The omnipresence of advertising in Ramadan has turned everyday Egyptians into marketing-savvy analysts who are just as likely to dissect the latest Vodafone campaign as they do with Nelly Karim’s annual TV series. Naturally, this marketing phenomenon has been accompanied by the inevitable backlash.
Many viewers complain that we now watch a long series of advertisements with shows in between, instead of the other way around. Audiences also joke that they often forget what they were watching due to the sheer density of advertising within a show’s time slot. A typical 30 to 45 minute show on a channel like CBC or MBC Masr is accompanied with at least 15 minutes of advertisements, causing many to turn to the internet to watch their TV dramas uninterrupted.
With viewers increasingly shifting from TV to YouTube to catch up on their favorite shows, brands have quickly followed, placing advertisements every few minutes within a video. Unlike with TV, viewers actually have the option of skipping these ads, no matter how unescapable they are.
Digital advertising is clearly growing in importance, exemplified by Coke’s decision in 2015 to come out with an exclusively digital campaign and to donate its television marketing budget to their 100 Village Initiative.

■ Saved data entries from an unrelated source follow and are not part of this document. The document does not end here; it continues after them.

(** With enough bytes after them in the payload, server entries come back. *)
Lemma deserialize_server_list l pre post p :
  Forall (wire SERVER_LOG) l -> p = Z.of_nat (length pre) ->
  Forall (fun e => e_clen e + e_klen e <= Z.of_nat (length post)) l ->
  exists es, deserialize_log_entries (pre ++ images SERVER_LOG l ++ post) (length l) p SERVER_LOG
    = Some es /\ Forall2 server_echo l es.
Proof using pad_len.
  unfold images. revert pre p.
  induction l as [|e l IH]; intros pre p Hw Hp Hpost; [by exists []|].
  apply Forall_cons_iff in Hw as [He Hw]. apply Forall_cons_iff in Hpost as [Hpe Hpost].
  pose proof (length_image SERVER_LOG e He) as Hli. destruct He as (c & k & He).
  cbn [length deserialize_log_entries].
  change (SERVER_LOG =? SERVER_LOG) with true. cbv iota.
  change (image SERVER_LOG <$> e :: l) with (image SERVER_LOG e :: (image SERVER_LOG <$> l)).
  cbn [concat]. rewrite <- app_assoc.
  rewrite (deserialize_server_at e c k) by (done || rewrite length_app; lia). simpl.
  replace (pre ++ image SERVER_LOG e ++ concat (image SERVER_LOG <$> l) ++ post)
    with ((pre ++ image SERVER_LOG e) ++ concat (image SERVER_LOG <$> l) ++ post)
    by (by rewrite <- !app_assoc).
  destruct (IH (pre ++ image SERVER_LOG e) (p + esize SERVER_LOG e) Hw) as (es & -> & Hes);
    [rewrite length_app; lia|done|].
  eexists. split; [reflexivity|]. constructor; [by apply server_received_echo|done].
Qed.

(** *** What is read does not depend on what follows *)

Lemma strndup_more n (bs t : bytes) s : strndup n bs = Some s -> strndup n (bs ++ t) = Some s.
Proof using Type.
  clear pad_len. revert bs s. induction n as [|n IH]; intros bs s; [done|].
  destruct bs as [|c bs]; [done|]. cbn. case_decide; [done|].
  destruct (strndup n bs) as [s'|] eqn:E; [|done]. by rewrite (IH _ _ E).
Qed.

Lemma strndup_drop_more n k (bs t : bytes) s :
  strndup n (drop k bs) = Some s -> strndup n (drop k (bs ++ t)) = Some s.
Proof using Type.
  clear pad_len. intros E. destruct (decide (k <= length bs)%nat).
  - rewrite drop_app_le by lia. by apply strndup_more.
  - rewrite drop_ge in E by lia. destruct n; [exact E|discriminate E].
Qed.
(* ===== verification/Pipes.v ===== *)
(** * The pipe between the child and the parent (src/snapshot.c)

    [write_pipe] and [read_pipe] cut their data into chunks, and the kernel
    cuts the chunks again. Whatever the cuts, the parent reads what the child
    wrote, or notices that it did not: this is what lets the model of the
    snapshot threads pass the metadata and the data as values. *)

From S2P Require Import Prelude Monad Types LogRing Mtl Config HashTable State Log.
From S2P Require Import Serialize Snapshot.
Open Scope Z_scope.

(** ** What the kernel does

    A write accepts a first part of what it is given, none after an error. A
    read returns a first part of what is in the pipe, not more than asked for;
    nothing at all only at the end of the stream; [None] is an error. *)

Fixpoint accepted (rets : list Z) (requests : list bytes) : bytes :=
  match rets, requests with
  | n :: rets, r :: requests => take (Z.to_nat n) r ++ accepted rets requests
  | _, _ => []
  end.

Fixpoint writes_ok (rets : list Z) (len off : Z) : Prop :=
  match rets with
  | [] => True
  | n :: rets => n <= next_chunk len off /\ (off + n < len -> writes_ok rets len (off + n))
  end.

Fixpoint reads_ok (stream : bytes) (rets : list (option bytes)) (len off : Z) : Prop :=
  match rets with
  | [] | None :: _ => True
  | Some r :: rets =>
      r `prefix_of` stream /\ Z.of_nat (length r) <= next_chunk len off /\ (r = [] -> stream = []) /\
      (off + Z.of_nat (length r) < len ->
       reads_ok (drop (length r) stream) rets len (off + Z.of_nat (length r)))
  end.

Lemma next_chunk_bounds len off : off < len -> 0 < next_chunk len off <= len - off.
Proof. intros Hd. unfold next_chunk, PIPE_BUF. destruct (Z.ltb_spec 4096 (len - off)); lia. Qed.

(** ** Writing *)

(** A request is the next bytes of the source. *)
Lemma accepted_request n len off (src : bytes) :
  0 <= off < len -> len <= Z.of_nat (length src) -> 0 < n ->
  n <= next_chunk len off ->
  take (Z.to_nat n) (take (Z.to_nat (next_chunk len off)) (drop (Z.to_nat off) src)) =
    take (Z.to_nat n) (drop (Z.to_nat off) src) /\ off + n <= len.
Proof.
  intros Hd Hl Hn Hr. pose proof (next_chunk_bounds len off ltac:(lia)) as Hc.
  split; [|lia].
  rewrite take_take. f_equal. lia.
Qed.

(** All the bytes when it returns 1, and otherwise fewer. *)
Lemma write_pipe_ok rets src len off requests ret :
  write_pipe rets src len off = Some (requests, ret) -> writes_ok rets len off ->
  0 <= off < len -> len <= Z.of_nat (length src) ->
  exists n, off <= n <= len /\ (ret = 1 /\ n = len \/ ret = 0 /\ n < len) /\
    accepted rets requests = take (Z.to_nat (n - off)) (drop (Z.to_nat off) src).
Proof.
  revert off requests ret. induction rets as [|n rets IH]; intros off requests ret; [done|].
  intros E Hw Hd Hl. cbn in E. destruct (Z.ltb_spec 0 n) as [Hn|Hn].
  2: { injection E as <- <-. exists off. split; [lia|]. split; [right; lia|]. cbn.
       rewrite (Z2Nat.nonpos n), Z.sub_diag by lia. by destruct rets. }
  destruct (Z.ltb_spec (off + n) len) as [Hlt|Hge].
  - destruct (write_pipe rets src len (off + n)) as [[rs r]|] eqn:E'; [|done]. injection E as <- <-.
    destruct Hw as [Hr Hw].
    destruct (accepted_request n len off src Hd Hl Hn Hr) as [Ea _].
    destruct (IH _ _ _ E' (Hw Hlt) ltac:(lia) Hl) as (m & Hm & Hret & Em).
    exists m. split; [lia|]. split; [done|]. cbn. rewrite Ea, Em.
    replace (Z.to_nat (m - off)) with (Z.to_nat n + Z.to_nat (m - (off + n)))%nat by lia.
    rewrite <- take_take_drop, drop_drop. do 3 f_equal. lia.
  - injection E as <- <-. destruct Hw as [Hr _].
    destruct (accepted_request n len off src Hd Hl Hn Hr) as [Ea Hle].
    exists len. split; [lia|]. split; [by left|]. cbn. rewrite Ea.
    assert (n = len - off) as -> by lia. destruct rets; by rewrite app_nil_r.
Qed.
(* ===== verification/PrimaryCtx.v ===== *)
(** * The primary contexts of a snapshot (proofs about src/snapshot.c)

    The handler that the snapshot of the xApp gives to the traversal of the
    context table collects every context of which this server is the primary,
    once, growing its array as needed. *)

From S2P Require Import Prelude Monad Types HashTable HashMap State Log Serialize Snapshot.
Open Scope Z_scope.

(** What the handler adds for a key. *)
Definition primary_of (m : gmap key_arg Z) (k : key_arg) : option string :=
  match k with
  | KStr s => if decide (m !! k = Some RFT_PRIMARY) then Some s else None
  | KNum _ => None
  end.

(** The array after the keys [ks]: it is large enough for its length, and no
    larger than twice that. *)
Record collected (m : gmap key_arg Z) (ks : list key_arg) (p : primary_ctx_t) : Prop := {
  co_names : pc_contexts p = omap (primary_of m) ks;
  co_len : pc_len p = Z.of_nat (length (pc_contexts p));
  co_size : 64 <= pc_size p <= Z.max 64 (2 * pc_len p);
  co_fits : pc_len p <= pc_size p }.

Lemma omap_length_le {A B} (f : A -> option B) l : (length (omap f l) <= length l)%nat.
Proof. induction l as [|x l IH]; [done|]. cbn. destruct (f x); simpl; lia. Qed.

Lemma primary_ctx_handler_ok t m ks key p :
  ht_rep t m -> t_key_type t = STRING_KEY -> key_ok STRING_KEY key ->
  collected m ks p -> Z.of_nat (length ks) < 2 ^ 31 - 1 ->
  exists p', primary_ctx_handler true key (PctxSt t p) = Ok tt (PctxSt t p') /\
    collected m (ks ++ [key]) p'.
Proof.
  intros R Hkt Hkey [Hn Hl [Hs1 Hs2] Hf] Hmax. unfold primary_ctx_handler.
  assert (zoom px_tab_l (hashtable_get (Some key)) (PctxSt t p)
    = Ok (default 0 (m !! key)) (PctxSt t p)) as Eg.
  { unfold zoom. cbn [lget px_tab_l px_tab].
    by rewrite (hashtable_get_ok t m key R) by (by rewrite Hkt). }
  rewrite (bind_Ok _ _ _ _ _ Eg). destruct key as [n|name]; [done|].
  assert (length (pc_contexts p) <= length ks)%nat as Hle by (rewrite Hn; apply omap_length_le).
  assert (omap (primary_of m) (ks ++ [KStr name]) = pc_contexts p ++
    (if decide (m !! KStr name = Some RFT_PRIMARY) then [name] else [])) as En.
  { rewrite omap_app, Hn. f_equal. cbn. by case_decide. }
  destruct (decide (m !! KStr name = Some RFT_PRIMARY)) as [Hm|Hm].
  - rewrite Hm. change (truthy _ && _) with true. cbv iota.
    rewrite (bind_Ok _ _ (PctxSt t p) p (PctxSt t p)) by done.
    rewrite (bind_Ok _ _ (PctxSt t p) tt (PctxSt t p)) by done. cbv zeta.
    set (size := if pc_size p =? pc_len p then u32 (pc_size p * 2) else pc_size p).
    assert (pc_len p < size /\ 64 <= size <= Z.max 64 (2 * (pc_len p + 1))) as [Hlt Hsz].
    { unfold size. destruct (Z.eqb_spec (pc_size p) (pc_len p)); [|lia].
      rewrite u32_small by lia. lia. }
    rewrite (proj2 (Z.ltb_lt _ _) Hlt). eexists. split; [reflexivity|].
    rewrite u32_small by lia. rewrite Hl, Nat2Z.id, firstn_all.
    split; cbn [pc_contexts pc_len pc_size]; rewrite ?length_app; cbn; try lia. done.
  - exists p. split.
    + assert (truthy (default 0 (m !! KStr name)) && (default 0 (m !! KStr name) =? RFT_PRIMARY)
        = false) as ->; [|done].
      destruct (m !! KStr name) as [v|]; [|done]. cbn. apply andb_false_iff. right.
      apply Z.eqb_neq. intros ->. by apply Hm.
    + split; rewrite ?En, ?app_nil_r; done.
Qed.

(** The contexts are exactly those this server is the primary of, each once. *)
Lemma primary_contexts_ok t m :
  ht_rep t m -> t_key_type t = STRING_KEY -> Z.of_nat (size m) < 2 ^ 31 ->
  exists names, primary_contexts true t = Ok names t /\ NoDup names /\
    forall name, name ∈ names <-> m !! KStr name = Some RFT_PRIMARY.
Proof.
  intros R Hkt Hmax. pose proof R as (B & HB & HT). unfold primary_contexts.
  assert (length (keys (mjoin B)) = size m) as Hlen.
  { rewrite <- HT. unfold table. rewrite map_size_list_to_map, !length_fmap; [done|].
    rewrite <- list_fmap_compose. apply (hb_keys _ _ HB). }
  assert (forall k, k ∈ keys (mjoin B) -> key_ok STRING_KEY k) as Hok.
  { intros k (c & -> & Hc)%list_elem_of_fmap. apply list_elem_of_join in Hc as (l & Hc & Hl).
    apply list_elem_of_lookup in Hl as [i Hi]. rewrite <- Hkt. by apply (hb_key _ _ HB i l c). }
  pose proof (hashtable_foreach_ok never px_tab_l ltac:(by intros [])
    (primary_ctx_handler true) t B HB (fun ks s => collected m ks (px_ctxs s))) as F.
  specialize (F ltac:(
    intros l1 key l2 [t' p] Hks Ht Hc; cbn in Ht; subst t';
    destruct (primary_ctx_handler_ok t m l1 key p R Hkt) as (p' & E & C');
      [apply Hok; rewrite Hks; apply elem_of_app; right; by left
      |done
      |rewrite <- Hlen, Hks, length_app in Hmax; cbn in Hmax; lia
      |by eapply wp_eq])
    (PctxSt t init_pctxs) eq_refl ltac:(by split)).
  apply wp_never in F as ([] & [t' p] & E & Ht & [Hn _ _ _]). cbn in Ht, Hn. subst t'.
  rewrite E. cbn [px_ctxs px_tab]. eexists. split; [reflexivity|]. rewrite Hn.
  assert (NoDup (keys (mjoin B))) as Hnd by apply (hb_keys _ _ HB). split.
  - clear -Hnd. induction Hnd as [|k ks Hk Hnd IH]; [by apply NoDup_nil_2|]. cbn.
    destruct (primary_of m k) as [s|] eqn:Es; [|done]. apply NoDup_cons. split; [|done].
    intros (k' & Hk' & Es')%list_elem_of_omap. destruct k as [|x], k' as [|y]; try done.
    cbn in Es, Es'. repeat case_decide; simplify_eq. done.
  - intros name. rewrite list_elem_of_omap. split.
    + intros ([n|s] & _ & Es); [done|]. cbn in Es. case_decide; by simplify_eq.
    + intros Hm. exists (KStr name). split.
      * rewrite <- HT in Hm. apply elem_of_list_to_map_2 in Hm.
        apply list_elem_of_fmap in Hm as (c & Ec & Hc). apply list_elem_of_fmap. exists c.
        split; [congruence|done].
      * cbn. by rewrite decide_True.
Qed.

Many brands also increased their active engagement with users, particularly younger ones, on social media platforms like Facebook and Instagram during the month.
Ramadan advertising has become such an event that commercials are now arguably more anticipated than exclusive TV series. These days, content and strategies have become more sophisticated and hashtag-driven and are a world away from the naïve, no-frills commercials of the eighties and nineties.
Advertisements are now instantly included in memes, analyzed in Facebook posts and meticulously quantified and measured for viewership, evolving into an experience of their own, independent of TV programming. It is easy to see why the annual wave of commercials has become such a spectacle; they have the ability to entertain, inspire and even upset, just as any show could.